The stretch wanted below opens at the line containing "(** * proxytv: the" and closes at the line containing "or panics ([log.Panic], an". Please return it exactly, with no other lines.
*** Opening of SUPPLIED INFORMATION ***
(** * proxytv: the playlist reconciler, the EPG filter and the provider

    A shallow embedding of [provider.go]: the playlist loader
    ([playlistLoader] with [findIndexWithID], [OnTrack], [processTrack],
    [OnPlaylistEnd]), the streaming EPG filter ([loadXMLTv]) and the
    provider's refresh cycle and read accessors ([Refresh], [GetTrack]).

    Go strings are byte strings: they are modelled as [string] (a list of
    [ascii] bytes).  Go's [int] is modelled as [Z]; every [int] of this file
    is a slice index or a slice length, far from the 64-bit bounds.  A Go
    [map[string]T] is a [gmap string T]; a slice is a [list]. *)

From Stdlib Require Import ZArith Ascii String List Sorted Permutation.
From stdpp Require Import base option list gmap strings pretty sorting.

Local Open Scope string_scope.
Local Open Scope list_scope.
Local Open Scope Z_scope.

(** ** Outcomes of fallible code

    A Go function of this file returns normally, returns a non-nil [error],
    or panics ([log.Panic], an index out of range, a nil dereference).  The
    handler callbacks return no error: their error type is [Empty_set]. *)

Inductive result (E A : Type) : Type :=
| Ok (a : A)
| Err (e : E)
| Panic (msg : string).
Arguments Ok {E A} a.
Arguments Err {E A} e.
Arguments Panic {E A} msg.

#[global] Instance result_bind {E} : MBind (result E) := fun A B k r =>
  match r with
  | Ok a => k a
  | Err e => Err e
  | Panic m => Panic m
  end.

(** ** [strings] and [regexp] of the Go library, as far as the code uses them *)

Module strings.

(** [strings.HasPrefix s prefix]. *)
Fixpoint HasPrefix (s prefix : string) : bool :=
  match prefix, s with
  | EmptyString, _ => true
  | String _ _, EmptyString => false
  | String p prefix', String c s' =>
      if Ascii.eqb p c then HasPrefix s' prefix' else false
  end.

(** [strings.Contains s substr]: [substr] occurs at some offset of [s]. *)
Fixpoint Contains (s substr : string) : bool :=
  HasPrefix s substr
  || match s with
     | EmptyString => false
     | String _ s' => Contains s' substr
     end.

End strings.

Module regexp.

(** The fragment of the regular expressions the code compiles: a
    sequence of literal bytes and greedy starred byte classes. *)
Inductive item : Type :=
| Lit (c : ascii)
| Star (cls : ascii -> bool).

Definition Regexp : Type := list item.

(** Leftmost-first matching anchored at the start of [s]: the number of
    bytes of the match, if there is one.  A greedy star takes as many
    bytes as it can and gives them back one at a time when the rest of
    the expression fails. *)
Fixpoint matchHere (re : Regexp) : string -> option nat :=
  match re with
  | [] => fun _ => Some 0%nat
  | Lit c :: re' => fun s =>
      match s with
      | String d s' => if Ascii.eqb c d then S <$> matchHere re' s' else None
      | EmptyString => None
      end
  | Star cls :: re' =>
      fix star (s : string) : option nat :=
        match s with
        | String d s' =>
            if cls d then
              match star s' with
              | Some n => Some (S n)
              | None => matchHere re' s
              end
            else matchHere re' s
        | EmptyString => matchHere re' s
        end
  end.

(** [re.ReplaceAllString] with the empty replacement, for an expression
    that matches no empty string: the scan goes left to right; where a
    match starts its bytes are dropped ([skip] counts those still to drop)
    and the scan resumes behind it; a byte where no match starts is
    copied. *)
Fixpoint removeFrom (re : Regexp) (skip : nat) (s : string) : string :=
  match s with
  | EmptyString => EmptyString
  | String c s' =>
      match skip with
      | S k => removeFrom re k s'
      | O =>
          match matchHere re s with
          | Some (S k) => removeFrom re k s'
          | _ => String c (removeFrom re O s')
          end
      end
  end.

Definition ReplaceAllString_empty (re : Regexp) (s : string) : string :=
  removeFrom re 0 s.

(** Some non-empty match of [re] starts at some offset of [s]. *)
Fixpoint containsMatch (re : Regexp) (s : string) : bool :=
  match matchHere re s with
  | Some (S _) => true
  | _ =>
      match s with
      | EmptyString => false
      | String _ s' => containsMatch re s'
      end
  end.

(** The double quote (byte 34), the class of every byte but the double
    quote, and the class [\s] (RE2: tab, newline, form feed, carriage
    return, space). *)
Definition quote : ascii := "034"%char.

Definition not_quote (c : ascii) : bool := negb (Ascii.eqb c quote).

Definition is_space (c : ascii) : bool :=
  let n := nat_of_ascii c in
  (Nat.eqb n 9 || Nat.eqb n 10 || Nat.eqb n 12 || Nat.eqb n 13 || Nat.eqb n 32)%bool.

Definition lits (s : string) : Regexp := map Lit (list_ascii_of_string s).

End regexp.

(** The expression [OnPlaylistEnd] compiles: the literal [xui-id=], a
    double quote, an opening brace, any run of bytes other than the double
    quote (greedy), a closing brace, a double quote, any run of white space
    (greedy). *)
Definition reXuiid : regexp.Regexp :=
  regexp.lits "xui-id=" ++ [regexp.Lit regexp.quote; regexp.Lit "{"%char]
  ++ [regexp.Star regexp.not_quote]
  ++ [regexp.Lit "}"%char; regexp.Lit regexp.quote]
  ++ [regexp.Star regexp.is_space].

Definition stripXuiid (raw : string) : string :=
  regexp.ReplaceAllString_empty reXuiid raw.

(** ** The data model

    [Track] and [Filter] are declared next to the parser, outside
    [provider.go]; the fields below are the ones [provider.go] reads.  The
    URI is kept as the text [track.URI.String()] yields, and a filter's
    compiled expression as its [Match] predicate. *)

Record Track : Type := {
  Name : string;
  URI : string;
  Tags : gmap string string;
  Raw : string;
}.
*** Close of SUPPLIED INFORMATION ***
*** Opening of SUPPLIED INFORMATION ***
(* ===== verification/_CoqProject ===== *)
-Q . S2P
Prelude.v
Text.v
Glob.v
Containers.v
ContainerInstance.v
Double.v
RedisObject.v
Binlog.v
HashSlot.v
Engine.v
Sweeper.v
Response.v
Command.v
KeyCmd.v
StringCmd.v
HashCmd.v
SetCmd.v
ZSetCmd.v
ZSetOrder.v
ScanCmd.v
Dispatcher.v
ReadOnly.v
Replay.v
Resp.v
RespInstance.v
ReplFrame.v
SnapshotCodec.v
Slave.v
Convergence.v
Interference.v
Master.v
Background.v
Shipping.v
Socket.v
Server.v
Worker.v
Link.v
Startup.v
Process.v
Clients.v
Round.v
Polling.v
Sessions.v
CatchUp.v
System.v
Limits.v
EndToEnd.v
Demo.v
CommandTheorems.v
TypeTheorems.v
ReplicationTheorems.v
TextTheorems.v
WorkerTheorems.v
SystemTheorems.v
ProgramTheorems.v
*** Close of SUPPLIED INFORMATION ***
*** Opening of SUPPLIED INFORMATION ***
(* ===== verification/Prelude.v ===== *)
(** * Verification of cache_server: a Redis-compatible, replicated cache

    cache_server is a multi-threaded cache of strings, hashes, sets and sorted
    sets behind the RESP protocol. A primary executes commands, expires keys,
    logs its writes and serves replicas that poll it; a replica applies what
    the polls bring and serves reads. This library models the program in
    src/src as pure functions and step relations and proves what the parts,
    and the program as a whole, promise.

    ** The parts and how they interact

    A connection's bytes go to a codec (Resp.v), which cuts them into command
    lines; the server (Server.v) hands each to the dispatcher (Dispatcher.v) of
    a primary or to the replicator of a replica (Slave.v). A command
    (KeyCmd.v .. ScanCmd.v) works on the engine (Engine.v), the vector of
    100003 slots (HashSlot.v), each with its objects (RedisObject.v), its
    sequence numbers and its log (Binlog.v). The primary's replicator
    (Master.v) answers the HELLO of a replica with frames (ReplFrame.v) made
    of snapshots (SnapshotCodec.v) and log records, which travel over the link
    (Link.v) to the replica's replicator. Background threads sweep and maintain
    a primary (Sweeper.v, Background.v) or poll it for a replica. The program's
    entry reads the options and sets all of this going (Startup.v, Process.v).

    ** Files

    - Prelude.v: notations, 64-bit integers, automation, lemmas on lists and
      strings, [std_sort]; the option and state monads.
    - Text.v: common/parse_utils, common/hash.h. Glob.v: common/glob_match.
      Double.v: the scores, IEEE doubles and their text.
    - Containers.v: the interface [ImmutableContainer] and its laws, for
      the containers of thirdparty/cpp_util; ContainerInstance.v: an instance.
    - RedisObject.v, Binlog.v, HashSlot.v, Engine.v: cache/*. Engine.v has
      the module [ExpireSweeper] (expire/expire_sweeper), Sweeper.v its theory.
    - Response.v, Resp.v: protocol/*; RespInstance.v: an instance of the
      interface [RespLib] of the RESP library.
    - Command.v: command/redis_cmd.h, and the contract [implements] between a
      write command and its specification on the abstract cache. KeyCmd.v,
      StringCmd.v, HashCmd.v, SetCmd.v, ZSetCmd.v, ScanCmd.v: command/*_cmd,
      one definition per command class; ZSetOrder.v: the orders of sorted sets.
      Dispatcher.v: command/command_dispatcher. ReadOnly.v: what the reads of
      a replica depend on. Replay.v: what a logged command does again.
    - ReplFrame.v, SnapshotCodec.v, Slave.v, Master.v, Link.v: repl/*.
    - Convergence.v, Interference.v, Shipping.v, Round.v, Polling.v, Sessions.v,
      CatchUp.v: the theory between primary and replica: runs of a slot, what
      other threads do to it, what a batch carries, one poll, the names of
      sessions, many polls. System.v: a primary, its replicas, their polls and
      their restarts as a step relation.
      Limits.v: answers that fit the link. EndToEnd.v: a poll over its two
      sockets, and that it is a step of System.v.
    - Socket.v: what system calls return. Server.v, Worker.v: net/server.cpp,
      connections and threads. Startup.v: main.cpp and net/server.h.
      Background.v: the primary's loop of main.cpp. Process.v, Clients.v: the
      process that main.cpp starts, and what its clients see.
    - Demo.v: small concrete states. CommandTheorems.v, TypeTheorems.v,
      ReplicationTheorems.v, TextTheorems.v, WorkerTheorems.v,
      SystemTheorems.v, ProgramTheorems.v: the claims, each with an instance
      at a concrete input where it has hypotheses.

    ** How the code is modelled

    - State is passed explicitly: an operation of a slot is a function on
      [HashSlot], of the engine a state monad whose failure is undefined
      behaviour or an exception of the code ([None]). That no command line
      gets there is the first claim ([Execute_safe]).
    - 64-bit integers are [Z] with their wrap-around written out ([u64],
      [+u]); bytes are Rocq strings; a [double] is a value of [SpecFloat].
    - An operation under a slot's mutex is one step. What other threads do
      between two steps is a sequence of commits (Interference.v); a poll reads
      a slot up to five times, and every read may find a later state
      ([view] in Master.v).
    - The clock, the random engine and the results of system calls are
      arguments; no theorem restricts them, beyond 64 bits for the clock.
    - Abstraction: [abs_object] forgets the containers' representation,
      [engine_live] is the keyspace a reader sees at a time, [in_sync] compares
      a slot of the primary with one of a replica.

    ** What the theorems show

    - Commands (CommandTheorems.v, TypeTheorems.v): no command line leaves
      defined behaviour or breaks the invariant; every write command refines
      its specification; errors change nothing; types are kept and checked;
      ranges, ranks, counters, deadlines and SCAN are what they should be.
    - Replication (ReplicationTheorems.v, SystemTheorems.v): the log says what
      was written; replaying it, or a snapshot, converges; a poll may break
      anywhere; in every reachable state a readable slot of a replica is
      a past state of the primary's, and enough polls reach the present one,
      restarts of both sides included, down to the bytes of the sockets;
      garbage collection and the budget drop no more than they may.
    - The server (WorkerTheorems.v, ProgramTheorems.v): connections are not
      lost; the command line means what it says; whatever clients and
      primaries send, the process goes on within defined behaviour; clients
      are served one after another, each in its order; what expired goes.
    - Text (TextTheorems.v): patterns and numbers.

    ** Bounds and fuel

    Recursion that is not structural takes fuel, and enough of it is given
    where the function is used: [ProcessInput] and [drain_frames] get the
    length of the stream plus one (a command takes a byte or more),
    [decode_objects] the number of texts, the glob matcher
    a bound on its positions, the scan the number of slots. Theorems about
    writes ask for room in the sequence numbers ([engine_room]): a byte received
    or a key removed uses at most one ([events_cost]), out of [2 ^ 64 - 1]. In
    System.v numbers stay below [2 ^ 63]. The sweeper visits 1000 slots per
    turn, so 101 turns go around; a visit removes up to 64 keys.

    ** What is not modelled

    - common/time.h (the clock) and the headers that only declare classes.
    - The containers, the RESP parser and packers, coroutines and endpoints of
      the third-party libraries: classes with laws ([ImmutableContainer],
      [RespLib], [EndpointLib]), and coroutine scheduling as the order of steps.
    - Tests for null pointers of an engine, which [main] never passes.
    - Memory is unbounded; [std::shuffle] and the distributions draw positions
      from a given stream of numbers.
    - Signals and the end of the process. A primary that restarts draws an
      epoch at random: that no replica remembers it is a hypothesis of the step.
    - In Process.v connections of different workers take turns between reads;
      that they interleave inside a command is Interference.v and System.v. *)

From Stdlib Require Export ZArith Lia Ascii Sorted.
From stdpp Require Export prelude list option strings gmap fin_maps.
*** Close of SUPPLIED INFORMATION ***
THE COMPLETED TASK:
(** * proxytv: the playlist reconciler, the EPG filter and the provider

    A shallow embedding of [provider.go]: the playlist loader
    ([playlistLoader] with [findIndexWithID], [OnTrack], [processTrack],
    [OnPlaylistEnd]), the streaming EPG filter ([loadXMLTv]) and the
    provider's refresh cycle and read accessors ([Refresh], [GetTrack]).

    Go strings are byte strings: they are modelled as [string] (a list of
    [ascii] bytes).  Go's [int] is modelled as [Z]; every [int] of this file
    is a slice index or a slice length, far from the 64-bit bounds.  A Go
    [map[string]T] is a [gmap string T]; a slice is a [list]. *)

From Stdlib Require Import ZArith Ascii String List Sorted Permutation.
From stdpp Require Import base option list gmap strings pretty sorting.

Local Open Scope string_scope.
Local Open Scope list_scope.
Local Open Scope Z_scope.

(** ** Outcomes of fallible code

    A Go function of this file returns normally, returns a non-nil [error],
    or panics ([log.Panic], an index out of range, a nil dereference).  The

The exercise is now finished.